Retype the material exactly, ending with the line containing "else if (List.length".

━━━━━━━━━━

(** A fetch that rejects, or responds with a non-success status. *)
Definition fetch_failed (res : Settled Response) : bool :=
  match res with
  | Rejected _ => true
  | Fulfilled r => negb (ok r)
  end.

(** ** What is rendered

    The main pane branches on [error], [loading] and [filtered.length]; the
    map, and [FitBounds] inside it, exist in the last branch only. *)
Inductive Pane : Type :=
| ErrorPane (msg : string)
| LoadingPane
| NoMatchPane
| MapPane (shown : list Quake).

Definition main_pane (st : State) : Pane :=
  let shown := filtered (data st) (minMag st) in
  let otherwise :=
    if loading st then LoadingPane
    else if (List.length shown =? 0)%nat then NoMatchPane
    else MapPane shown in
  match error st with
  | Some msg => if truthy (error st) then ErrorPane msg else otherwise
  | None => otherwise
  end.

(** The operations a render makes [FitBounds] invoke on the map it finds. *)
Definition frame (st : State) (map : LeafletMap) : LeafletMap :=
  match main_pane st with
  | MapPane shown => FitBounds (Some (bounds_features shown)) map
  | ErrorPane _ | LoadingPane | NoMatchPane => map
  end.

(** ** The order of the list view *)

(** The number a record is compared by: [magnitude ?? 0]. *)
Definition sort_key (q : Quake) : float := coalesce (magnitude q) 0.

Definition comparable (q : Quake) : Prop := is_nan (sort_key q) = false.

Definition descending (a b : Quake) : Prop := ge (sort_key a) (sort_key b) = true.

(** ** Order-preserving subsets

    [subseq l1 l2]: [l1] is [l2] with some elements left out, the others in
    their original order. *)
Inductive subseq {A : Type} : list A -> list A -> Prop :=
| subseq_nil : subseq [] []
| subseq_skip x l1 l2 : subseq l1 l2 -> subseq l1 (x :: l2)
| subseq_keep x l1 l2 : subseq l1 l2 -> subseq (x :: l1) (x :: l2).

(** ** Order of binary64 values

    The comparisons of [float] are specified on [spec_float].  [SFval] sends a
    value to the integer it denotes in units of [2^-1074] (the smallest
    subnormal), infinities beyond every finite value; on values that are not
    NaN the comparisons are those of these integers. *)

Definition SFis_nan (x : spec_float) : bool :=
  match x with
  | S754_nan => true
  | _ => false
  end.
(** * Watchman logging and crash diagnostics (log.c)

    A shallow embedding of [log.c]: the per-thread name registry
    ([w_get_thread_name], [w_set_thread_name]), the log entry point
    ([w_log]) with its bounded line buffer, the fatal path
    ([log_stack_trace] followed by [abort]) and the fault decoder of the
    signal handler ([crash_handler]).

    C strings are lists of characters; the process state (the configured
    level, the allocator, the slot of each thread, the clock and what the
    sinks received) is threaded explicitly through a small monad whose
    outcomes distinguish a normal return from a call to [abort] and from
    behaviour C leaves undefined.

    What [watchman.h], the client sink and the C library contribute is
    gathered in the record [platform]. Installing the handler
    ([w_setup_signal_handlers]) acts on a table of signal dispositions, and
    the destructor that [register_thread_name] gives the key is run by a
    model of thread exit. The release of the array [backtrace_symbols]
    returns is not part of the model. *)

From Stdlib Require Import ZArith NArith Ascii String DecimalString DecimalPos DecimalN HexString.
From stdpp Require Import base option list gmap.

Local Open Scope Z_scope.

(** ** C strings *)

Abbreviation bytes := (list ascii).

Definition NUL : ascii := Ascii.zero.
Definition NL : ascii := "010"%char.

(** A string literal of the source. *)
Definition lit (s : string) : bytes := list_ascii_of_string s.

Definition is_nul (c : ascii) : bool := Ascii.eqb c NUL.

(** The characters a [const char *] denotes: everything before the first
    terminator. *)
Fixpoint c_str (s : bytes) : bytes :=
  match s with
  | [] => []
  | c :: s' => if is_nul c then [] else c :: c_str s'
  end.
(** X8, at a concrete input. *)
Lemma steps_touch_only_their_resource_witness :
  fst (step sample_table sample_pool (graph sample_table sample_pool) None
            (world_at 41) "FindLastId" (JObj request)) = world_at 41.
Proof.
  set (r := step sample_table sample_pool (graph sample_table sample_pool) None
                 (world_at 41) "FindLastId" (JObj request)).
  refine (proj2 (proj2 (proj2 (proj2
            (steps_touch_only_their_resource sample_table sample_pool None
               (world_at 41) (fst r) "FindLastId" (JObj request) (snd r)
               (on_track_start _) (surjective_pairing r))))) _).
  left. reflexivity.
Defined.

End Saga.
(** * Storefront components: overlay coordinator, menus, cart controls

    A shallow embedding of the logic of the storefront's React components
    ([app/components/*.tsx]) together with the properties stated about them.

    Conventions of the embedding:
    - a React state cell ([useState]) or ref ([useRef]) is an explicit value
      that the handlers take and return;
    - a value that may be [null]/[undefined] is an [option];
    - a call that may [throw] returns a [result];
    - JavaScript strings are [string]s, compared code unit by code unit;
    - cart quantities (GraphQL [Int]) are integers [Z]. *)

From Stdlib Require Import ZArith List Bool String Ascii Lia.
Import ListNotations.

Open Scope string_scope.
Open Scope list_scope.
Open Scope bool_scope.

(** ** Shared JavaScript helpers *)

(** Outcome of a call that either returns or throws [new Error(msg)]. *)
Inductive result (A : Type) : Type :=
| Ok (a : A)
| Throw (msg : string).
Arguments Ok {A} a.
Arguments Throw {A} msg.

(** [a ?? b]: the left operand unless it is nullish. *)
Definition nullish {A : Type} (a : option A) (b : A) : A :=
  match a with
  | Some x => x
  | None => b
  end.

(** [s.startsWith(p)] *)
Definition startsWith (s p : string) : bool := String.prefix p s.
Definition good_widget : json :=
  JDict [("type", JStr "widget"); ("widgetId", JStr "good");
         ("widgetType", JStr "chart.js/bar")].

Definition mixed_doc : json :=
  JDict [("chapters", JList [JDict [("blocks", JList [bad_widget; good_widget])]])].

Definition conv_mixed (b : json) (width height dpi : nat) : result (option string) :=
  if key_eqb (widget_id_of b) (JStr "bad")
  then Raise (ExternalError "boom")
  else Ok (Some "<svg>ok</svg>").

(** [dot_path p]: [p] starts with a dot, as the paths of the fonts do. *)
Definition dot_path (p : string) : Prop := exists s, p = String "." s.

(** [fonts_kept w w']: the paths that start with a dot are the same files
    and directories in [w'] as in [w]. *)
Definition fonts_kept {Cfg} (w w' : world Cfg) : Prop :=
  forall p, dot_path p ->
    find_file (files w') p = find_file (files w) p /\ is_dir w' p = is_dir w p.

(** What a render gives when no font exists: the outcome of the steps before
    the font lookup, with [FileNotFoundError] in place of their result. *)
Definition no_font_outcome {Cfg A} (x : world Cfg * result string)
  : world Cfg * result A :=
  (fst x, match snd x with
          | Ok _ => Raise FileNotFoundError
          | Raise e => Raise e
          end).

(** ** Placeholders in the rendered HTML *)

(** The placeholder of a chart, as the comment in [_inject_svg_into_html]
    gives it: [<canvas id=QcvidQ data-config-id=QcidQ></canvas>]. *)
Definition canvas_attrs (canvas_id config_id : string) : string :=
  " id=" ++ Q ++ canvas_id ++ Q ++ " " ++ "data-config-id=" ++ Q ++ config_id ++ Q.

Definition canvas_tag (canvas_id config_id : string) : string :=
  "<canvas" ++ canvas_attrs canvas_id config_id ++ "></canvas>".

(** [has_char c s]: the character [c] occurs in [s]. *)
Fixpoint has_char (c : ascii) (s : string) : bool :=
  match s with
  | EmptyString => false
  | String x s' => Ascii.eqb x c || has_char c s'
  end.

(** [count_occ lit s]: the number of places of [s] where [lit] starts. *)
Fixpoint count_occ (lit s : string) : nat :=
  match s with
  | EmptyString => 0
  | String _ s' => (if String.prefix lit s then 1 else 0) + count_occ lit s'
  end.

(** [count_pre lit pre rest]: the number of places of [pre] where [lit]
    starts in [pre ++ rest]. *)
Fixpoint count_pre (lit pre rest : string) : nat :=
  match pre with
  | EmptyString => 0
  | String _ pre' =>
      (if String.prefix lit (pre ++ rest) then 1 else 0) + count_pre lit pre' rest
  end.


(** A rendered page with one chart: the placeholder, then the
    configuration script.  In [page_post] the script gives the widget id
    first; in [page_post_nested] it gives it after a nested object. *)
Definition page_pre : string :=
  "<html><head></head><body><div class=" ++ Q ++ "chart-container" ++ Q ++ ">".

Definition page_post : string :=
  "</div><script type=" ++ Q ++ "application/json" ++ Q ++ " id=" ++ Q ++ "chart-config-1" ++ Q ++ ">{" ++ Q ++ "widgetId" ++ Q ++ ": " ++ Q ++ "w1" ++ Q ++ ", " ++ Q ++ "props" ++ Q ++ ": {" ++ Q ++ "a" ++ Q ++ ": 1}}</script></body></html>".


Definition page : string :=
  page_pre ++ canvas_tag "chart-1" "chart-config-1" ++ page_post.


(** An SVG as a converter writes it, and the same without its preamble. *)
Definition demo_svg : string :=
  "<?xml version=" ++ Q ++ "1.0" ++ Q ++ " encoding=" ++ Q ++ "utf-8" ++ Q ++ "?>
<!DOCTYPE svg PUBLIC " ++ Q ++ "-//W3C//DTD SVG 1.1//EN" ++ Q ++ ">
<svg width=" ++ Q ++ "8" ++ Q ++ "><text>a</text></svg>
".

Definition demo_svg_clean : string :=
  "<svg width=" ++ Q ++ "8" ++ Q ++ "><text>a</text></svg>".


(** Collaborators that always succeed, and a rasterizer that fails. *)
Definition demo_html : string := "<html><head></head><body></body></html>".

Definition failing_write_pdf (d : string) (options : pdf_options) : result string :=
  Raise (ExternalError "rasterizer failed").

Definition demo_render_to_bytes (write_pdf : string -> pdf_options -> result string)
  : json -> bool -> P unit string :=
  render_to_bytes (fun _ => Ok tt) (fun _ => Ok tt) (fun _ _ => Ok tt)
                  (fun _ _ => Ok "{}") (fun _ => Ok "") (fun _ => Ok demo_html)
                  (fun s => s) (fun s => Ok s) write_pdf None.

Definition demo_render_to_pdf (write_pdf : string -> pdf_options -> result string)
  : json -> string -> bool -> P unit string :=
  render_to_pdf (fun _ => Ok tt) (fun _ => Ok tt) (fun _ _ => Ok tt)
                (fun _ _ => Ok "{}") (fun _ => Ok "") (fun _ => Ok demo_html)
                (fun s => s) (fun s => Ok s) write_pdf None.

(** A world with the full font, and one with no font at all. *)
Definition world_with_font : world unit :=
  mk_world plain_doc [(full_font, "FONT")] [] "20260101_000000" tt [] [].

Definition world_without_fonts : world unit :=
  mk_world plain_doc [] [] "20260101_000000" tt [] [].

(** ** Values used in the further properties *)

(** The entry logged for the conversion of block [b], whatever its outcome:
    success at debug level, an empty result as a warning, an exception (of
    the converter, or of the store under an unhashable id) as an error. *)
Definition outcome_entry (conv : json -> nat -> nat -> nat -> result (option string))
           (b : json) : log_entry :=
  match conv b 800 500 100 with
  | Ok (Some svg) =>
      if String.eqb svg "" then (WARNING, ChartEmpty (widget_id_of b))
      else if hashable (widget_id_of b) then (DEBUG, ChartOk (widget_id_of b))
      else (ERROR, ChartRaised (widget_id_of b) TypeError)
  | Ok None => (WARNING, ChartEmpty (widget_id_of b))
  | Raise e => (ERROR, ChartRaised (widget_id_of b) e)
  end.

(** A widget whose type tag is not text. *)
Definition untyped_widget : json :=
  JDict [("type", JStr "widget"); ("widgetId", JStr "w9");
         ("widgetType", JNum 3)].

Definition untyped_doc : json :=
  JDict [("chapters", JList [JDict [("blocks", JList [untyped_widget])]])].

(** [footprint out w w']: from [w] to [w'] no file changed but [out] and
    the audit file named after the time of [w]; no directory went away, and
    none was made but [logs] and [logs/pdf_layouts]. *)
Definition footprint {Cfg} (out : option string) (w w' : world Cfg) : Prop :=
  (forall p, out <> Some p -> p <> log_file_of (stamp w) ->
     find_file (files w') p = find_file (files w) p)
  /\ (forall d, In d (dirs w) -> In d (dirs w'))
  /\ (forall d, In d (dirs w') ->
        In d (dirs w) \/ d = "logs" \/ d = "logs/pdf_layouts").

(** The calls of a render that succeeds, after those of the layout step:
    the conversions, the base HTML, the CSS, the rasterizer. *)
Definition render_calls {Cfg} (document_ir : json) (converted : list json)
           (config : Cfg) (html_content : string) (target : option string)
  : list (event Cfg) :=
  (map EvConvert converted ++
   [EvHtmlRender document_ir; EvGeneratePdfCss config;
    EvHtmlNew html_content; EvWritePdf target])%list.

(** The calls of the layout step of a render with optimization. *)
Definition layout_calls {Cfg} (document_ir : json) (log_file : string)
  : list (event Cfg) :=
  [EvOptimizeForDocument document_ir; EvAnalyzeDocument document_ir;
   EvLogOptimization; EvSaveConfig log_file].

━━━━━━━━━━

Output:
(** A fetch that rejects, or responds with a non-success status. *)
Definition fetch_failed (res : Settled Response) : bool :=
  match res with
  | Rejected _ => true
  | Fulfilled r => negb (ok r)
  end.

(** ** What is rendered

    The main pane branches on [error], [loading] and [filtered.length]; the
    map, and [FitBounds] inside it, exist in the last branch only. *)
Inductive Pane : Type :=
| ErrorPane (msg : string)
| LoadingPane
| NoMatchPane
| MapPane (shown : list Quake).

Definition main_pane (st : State) : Pane :=
  let shown := filtered (data st) (minMag st) in
  let otherwise :=
    if loading st then LoadingPane
    else if (List.length shown =? 0)%nat then NoMatchPane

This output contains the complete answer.